In Rhode Island, Raimondo said that although she shares Trump’s goal of jump-starting the economy as quickly as is safely possible, she would make her own choice only after testing as many people as possible to pinpoint and quarantine the infected.

“Every governor I think has to make the decision individually as to what’s right for our state,” Raimondo said. “This concept that it’s a binary on-off switch I don’t think is the right way to think about it. . . . My vision is you’d reopen it in an incremental fashion with new guidelines, industry by industry, in a thoughtful way.”

House Speaker Nancy Pelosi (D-Calif.) was more blunt. Asked Tuesday by CNN’s Dana Bash about Trump’s statements about reopening the economy, Pelosi said, “I don’t have time to follow people’s tweets, Twitters, whatever.”

“He’s notion-mongering as he does almost every day,” Pelosi added. “So rather than waste any time commenting on the president, I would rather spend our time focusing on the fact that any president or anybody with responsibility should be scientifically inclined, evidence-based, data, what is going to make the difference.”

Trump has called himself a “wartime president.” Were this a traditional war, the president would have sweeping authority to deploy the military and engage the enemy. But a pandemic is different, and the power to respond in some cases lies elsewhere.

“We talk about a president having war powers, but it’s really meant to be put in a military context,” historian Douglas Brinkley said. “There’s a big difference between if we had a nuclear attack on the United States when the president would make definitive orders with the U.S. military and something like the coronavirus, a health crisis, where the power really rests in Congress and the states.”
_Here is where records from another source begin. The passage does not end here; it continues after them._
Record system_inv p s n (S : System) : Prop := {
  iv_mgr : mgr_inv (sy_manager S);
  iv_current : m_current_scenario (sy_manager S) = Some p;
  iv_heap : m_heap (sy_manager S) !! p = Some s;
  iv_fit : tests_fit s (sy_manager S);
  iv_later j id : next_pos s (sc_state s) <= j -> test_sequence s !! j = Some id -> id ∉ m_active (sy_manager S);
  iv_start e id : e ∈ sy_flight S -> start_request e = Some id ->
    id ∉ m_active (sy_manager S) /\ exists i, sc_state s = ScenarioState.Running i /\ test_sequence s !! i = Some id;
  iv_threads : pending asks_start (sy_threads S).*2 = 0;
  iv_under_way : under_way S = awaited s;
  iv_count : n <= rank s (sc_state s);
}.

(** A delivered event makes room for what the manager put out. *)
Lemma deliver_under_way w flight ths i e w' os ths' bs : flight !! i = Some e -> spawns w' os ths' bs ->
  under_way (mkSystem w' (delete i flight ++ omap event_of os) (ths ++ ths')) + event_token e =
    under_way (mkSystem w flight ths) + tokens os.
Proof. clear depth_enough.
  intros Hi Hsp. destruct (spawns_tokens _ _ _ _ Hsp) as [<- _]. unfold under_way, thread_tokens. simpl.
  rewrite flight_tokens_app, thread_tokens_app, (flight_tokens_delete flight i e Hi). lia.
Qed.

(** The requests to start a test that are in flight after a delivery. *)
Lemma deliver_starts (es : list UnitEvent) os e id : e ∈ es ++ omap event_of os -> start_request e = Some id ->
  e ∈ es \/ id ∈ started os.
Proof.
  intros [Hin|Hin]%elem_of_app He; [by left|right].
  apply list_elem_of_omap in Hin as (o & Ho & Heq). apply list_elem_of_omap. exists o. split; [done|].
  destruct o as [[? []]|[| | | | | |[? []]|]| | |]; try done; by injection Heq as <-.
Qed.

Lemma elem_of_delete {A} (l : list A) i x : x ∈ delete i l -> x ∈ l.
Proof. intros Hin. eapply elem_of_submseteq; [exact Hin|]. apply sublist_submseteq, sublist_delete. Qed.

(** ** The steps keep it *)

Section deliver.
Context p s n w flight ths i e w' os ths' bs
  (Hinv : system_inv p s n (mkSystem w flight ths)) (He : flight !! i = Some e) (Hok : event_ok w e)
  (Hev : session_event w e = true) (Hrun : process_message depth e w = Done (tt, w'))
  (Hout : io_out (m_io w') = io_out (m_io w) ++ os) (Hsp : spawns w' os ths' bs).
#[local] Abbreviation S' := (mkSystem w' (delete i flight ++ omap event_of os) (ths ++ ths')).

Lemma deliver_threads : pending asks_start (ths ++ ths').*2 = 0.
Proof.
  rewrite thread_tokens_app, (proj2 (spawns_tokens _ _ _ _ Hsp)). pose proof (iv_threads _ _ _ _ Hinv) as Ht. simpl in Ht. lia.
Qed.

Lemma deliver_mgr : mgr_inv w'.
Proof. exact (manager_message_inv depth depth_enough _ _ _ (iv_mgr _ _ _ _ Hinv) Hok Hrun). Qed.

(** Any message but those that advance the scenario. *)
Lemma deliver_calm : event_token e = 0 -> system_inv p s n S'.
Proof.
  intros Htok. destruct (calm_event w e w' (iv_mgr _ _ _ _ Hinv) Hev Htok Hrun) as [Hsame [Hact (os1 & Ho1 & Hsil)]].
  rewrite Hout in Ho1. apply app_inv_head in Ho1 as <-. pose proof (deliver_under_way w flight ths i e w' os ths' bs He Hsp) as Hu.
  rewrite Htok, (silent_tokens _ Hsil) in Hu. destruct Hinv as [Im Ic Ih If Il Is It Iu In]. simpl in *.
  split; simpl; try done.
  - apply deliver_mgr.
  - by rewrite (sr_current _ _ Hsame).
  - by rewrite (sr_heap _ _ Hsame).
  - by eapply same_run_fit.
  - intros j id Hj Hid Hin. by apply (Il j id Hj Hid), Hact.
  - intros e' id Hin Hst. destruct (deliver_starts _ _ _ _ Hin Hst) as [Hin'|Hin'].
    + destruct (Is e' id (elem_of_delete _ _ _ Hin') Hst) as [Hno Hi]. split; [|done]. intros Ha. by apply Hno, Hact.
    + destruct (silent_out _ Hsil) as [Hz _]. rewrite Hz in Hin'. by apply not_elem_of_nil in Hin'.
  - apply deliver_threads.
  - lia.
Qed.

(** The last thing under way arrives. *)
Lemma deliver_last : event_token e = 1 -> awaited s = 1 /\ flight_tokens (delete i flight) = 0 /\
  under_way S' = tokens os /\ forall e' id, e' ∈ delete i flight -> start_request e' <> Some id.
Proof. clear depth_enough.
  intros Htok. pose proof (iv_under_way _ _ _ _ Hinv) as Hu.
  pose proof (deliver_under_way w flight ths i e w' os ths' bs He Hsp) as Hd. rewrite Htok in Hd.
  unfold under_way in Hu. simpl in Hu. rewrite (flight_tokens_delete flight i e He), Htok in Hu.
  assert (awaited s = 1) as Ha by (unfold awaited in *; destruct (sc_state s); lia).
  assert (flight_tokens (delete i flight) = 0) as Hz by lia. split_and!; [done|done| |].
  - unfold under_way in *. simpl in *. rewrite (flight_tokens_delete flight i e He), Htok in Hd. lia.
  - intros e' id Hin. by rewrite (no_token_no_start _ Hz e' Hin).
Qed.

(** The request to start a test. *)
Lemma deliver_start id0 : start_request e = Some id0 -> system_inv p s n S'.
Proof.
  intros Hst. assert (exists sender, e = Event.ManagerRequest (mkCtrl sender (Ctrl.StartTest id0))) as [sender Heq].
  { destruct e as [| | | | | |[? []]|]; try done. injection Hst as ->. by eexists. }
  destruct deliver_last as (Haw & Hz & Hu & Hnone); [by rewrite Heq|]. pose proof deliver_mgr as Hm'.
  pose proof deliver_threads as Hth. destruct Hinv as [Im Ic Ih If Il Is It Iu In]. simpl in *.
  destruct (Is e id0 (list_elem_of_lookup_2 _ _ _ He) Hst) as (Hna & k & Hk & Hid).
  destruct (If id0 (list_elem_of_lookup_2 _ _ _ Hid)) as (t & Ht & Hfit).
  destruct (start_test_step depth depth_enough w id0 t sender Im Ht Hfit Hna) as (w1 & t' & os1 & Hrun1 & Hsa).
  rewrite Heq in Hrun. rewrite Hrun in Hrun1. injection Hrun1 as <-.
  destruct Hsa as [_ _ Ho Ha Hun Htk _ _]. rewrite Hout in Ho. apply app_inv_head in Ho as <-.
  assert (same_run w w') as Hsame.
  { revert Hrun. apply (frames_activate_test_unit same_run). by destruct (mi_named w Im id0 t Ht). }
  split; simpl; try done.
  - by rewrite (sr_current _ _ Hsame).
  - by rewrite (sr_heap _ _ Hsame).
  - by eapply same_run_fit.
  - intros j id Hj Hjd Hin%Ha. apply elem_of_union in Hin as [->%elem_of_singleton|Hin]; [|by apply (Il j id)].
    pose proof (st_nodup _ (wf_static _ (proj1 (mi_ok w Im p s Ih)))) as Hnd. rewrite Hk in Hj. simpl in Hj.
    pose proof (NoDup_lookup _ _ _ _ Hnd Hid Hjd). lia.
  - intros e' id Hin Hse. exfalso. destruct (deliver_starts _ _ _ _ Hin Hse) as [Hin'|Hin']; [by eapply Hnone|].
    destruct (unheard_out _ Hun) as [Hzz _]. rewrite Hzz in Hin'. by apply not_elem_of_nil in Hin'.
  - lia.
Qed.

(** The scenario makes a step. *)
Lemma deliver_advance : advance_message e = true -> exists s',
  agree s s' /\ system_inv p s' (n + 1) S'.
Proof.
  intros Hadv. assert (exists id code, e = Event.ManagerRequest (mkCtrl id (Ctrl.AdvanceScenario code))) as (id0 & code & Heq).
  { destruct e as [| | | | | |[? []]|]; try done. by eexists _, _. }
  destruct deliver_last as (Haw & Hz & Hu & Hnone); [by rewrite Heq|]. pose proof deliver_mgr as Hm'.
  pose proof deliver_threads as Hth. destruct Hinv as [Im Ic Ih If Il Is It Iu In]. simpl in *.
  destruct (mi_ok w Im p s Ih) as [Hwf _].
  destruct (advance_request_step depth id0 code w p s Im Ic Ih) as (s' & tick & os1 & Ha & Hrun1 & _).
  rewrite Heq in Hrun. simpl in Hrun, Hrun1. rewrite Hrun in Hrun1. injection Hrun1 as Hw'.
  assert (os1 = os) as -> by (rewrite Hw' in Hout; simpl in Hout; by apply app_inv_head in Hout).
  destruct (advanced_inv _ _ _ Ha Hwf) as (Hag & Hwf' & Hpos & Hrank & _).
  destruct (advanced_tokens _ _ _ Ha Hwf) as [Hidle Htok].
  destruct (advanced_outputs _ _ _ Ha Hwf) as (_ & Hst & _).
  pose proof (agree_test_sequence _ _ Hag) as Hseq.
  assert (m_active w' = m_active w) as Hact by by rewrite Hw'.
  exists s'. split; [done|]. split; simpl; try done.
  - by rewrite Hw'.
  - rewrite Hw'. simpl. by rewrite lookup_insert_eq.
  - intros id. rewrite Hseq. rewrite Hw'. apply If.
  - intros j id Hj Hid. rewrite Hact. rewrite Hseq in Hid. apply (Il j); [|done].
    rewrite (agree_next_pos s s') in Hj by done. pose proof (pos_next_pos s (sc_state s')). lia.
  - intros e' id Hin Hse. destruct (deliver_starts _ _ _ _ Hin Hse) as [Hin'|Hin']; [by destruct (Hnone _ _ Hin' Hse)|].
    rewrite Hst in Hin'. rewrite Hact, Hseq. destruct (sc_state s') as [| |k| | |]; try by apply not_elem_of_nil in Hin'.
    destruct (sc_test_sequence s' !! k) as [t|] eqn:Ht; simpl in Hin'; [|by apply not_elem_of_nil in Hin'].
    apply list_elem_of_singleton in Hin' as ->. apply sequence_lookup in Ht. rewrite Hseq in Ht.
    split; [|by exists k]. by apply (Il k).
  - rewrite Hu, Htok. unfold awaited. by destruct (sc_state s').
  - rewrite (agree_rank s s') by done. specialize (Hrank ltac:(intros Hf; unfold awaited in Haw; by rewrite Hf in Haw)). lia.
Qed.
End deliver.

(** What a thread's action sends and forks. *)
Lemma action_weight id a es : action_sends id a es -> asks_start a = 0 ->
  flight_tokens es + pending advances (action_forks a) = advances a /\
  pending asks_start (action_forks a) = 0 /\ forall e, e ∈ es -> start_request e = None.
Proof. clear depth_enough.
  intros Hs Ha. assert (pending asks_start (action_forks a) = 0) as Hf.
  { destruct a; try done. unfold pending. simpl in *. lia. }
  split_and!; [|done|].
  - destruct Hs as [c|code text|a Hno]; [|done|].
    + simpl. unfold flight_tokens. simpl. destruct c; simpl in *; done.
    + destruct a as [|c| | |body]; try done; first [by destruct (Hno c) | unfold pending; simpl; lia].
  - destruct Hs as [c|code text|a' Hno]; intros e He; [|by apply list_elem_of_singleton in He as ->|by apply not_elem_of_nil in He].
    apply list_elem_of_singleton in He as ->. by destruct c.
Qed.

Lemma thread_step_inv p s n w flight ths i id a rest es : system_inv p s n (mkSystem w flight ths) ->
  ths !! i = Some (id, a :: rest) -> action_sends id a es ->
  system_inv p s n (mkSystem w (flight ++ es) (<[i := (id, rest)]> ths ++ (pair id <$> action_forks a))).
Proof.
  intros [Im Ic Ih If Il Is It Iu In] Hi Hs. simpl in *.
  assert (ths.*2 !! i = Some (a :: rest)) as Hi2 by (by rewrite list_lookup_fmap, Hi).
  assert (forall f, pending f (<[i := (id, rest)]> ths ++ (pair id <$> action_forks a)).*2 + f a =
    pending f ths.*2 + pending f (action_forks a)) as Hp.
  { intros f. rewrite thread_tokens_app, pending_pair, list_fmap_insert, (pending_insert f _ _ _ _ Hi2). simpl. lia. }
  pose proof (pending_insert asks_start _ _ _ _ Hi2) as Ha.
  destruct (action_weight id a es Hs) as (Ht & Hf & Hno); [lia|].
  split; simpl; try done.
  - intros e id' [Hin|Hin]%elem_of_app He; [by eapply Is|]. rewrite (Hno e Hin) in He. done.
  - specialize (Hp asks_start). lia.
  - rewrite <- Iu. unfold under_way, thread_tokens in *. simpl in *. rewrite flight_tokens_app. specialize (Hp advances). lia.
Qed.

Lemma foreign_inv p s n w flight ths e : system_inv p s n (mkSystem w flight ths) -> foreign e = true ->
  system_inv p s n (mkSystem w (flight ++ [e]) ths).
Proof.
  intros [Im Ic Ih If Il Is It Iu In] He. simpl in *.
  assert (event_token e = 0 /\ start_request e = None) as [Ht Hst] by (by destruct e as [| | | | | |[? []]|]).
  split; simpl; try done.
  - intros e' id [Hin|Hin%list_elem_of_singleton]%elem_of_app He'; [by eapply Is|congruence].
  - rewrite <- Iu. unfold under_way in *. simpl. rewrite flight_tokens_app, flight_tokens_cons, Ht. unfold flight_tokens at 2. simpl. lia.
Qed.

Lemma announcement_silent os : Forall (fun o => announcement o = true) os -> Forall silent os.
Proof. intros Ho. eapply Forall_impl; [exact Ho|]. intros [|[]| | |]; try done. Qed.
In one area where Trump does have power to act, he has chosen not to exercise his authority. Trump signed a declaration invoking the Defense Production Act, a wartime provision that allows the federal government to force private manufacturers to produce needed materials, but he has not yet enforced it. He has said he does not need to because some companies are voluntarily stepping up to make masks, gowns, ventilators and other equipment in short supply.

Democrats have excoriated Trump for not enforcing the act to more aggressively compel companies to produce these supplies.

“What is he waiting for?” former vice president Joe Biden said Tuesday on CNN. “He says he’s a wartime president. Well, God, act like one. Move, fast.”

Trump biographer Michael D’Antonio suggested that the president may be trying to avoid responsibility for any shortcomings in the coronavirus response — a pattern in Trump’s life wherein as the stakes rise and the peril increases, he seeks to distance himself from accountability.

“He has in the past distributed blame when things go wrong and seized all the credit when things go right,” D’Antonio said. “This goes to the tension between power and responsibility. . . . I would imagine he now recognizes this is a natural disaster which no amount of talk can defeat, so that forces people to consider the actions that leaders take, and he would vastly prefer that governors make these decisions so that he can avoid responsibility.”

That approach was evident Tuesday, when Cuomo pleaded at a televised news conference for the Trump administration to distribute to New York many more of the roughly 20,000 ventilators in the national stockpile and lambasted the administration for not already doing so.

Shortly thereafter, Trump appeared on Fox News Channel and sought to shift blame to Cuomo.

“We’re building them hospitals, we’re building them medical centers and he was complaining,” Trump said. He added, “I’m not blaming him or anything else but he shouldn’t be talking about us. He’s supposed to be buying his own ventilators.”

Ovetta Wiggins contributed to this report.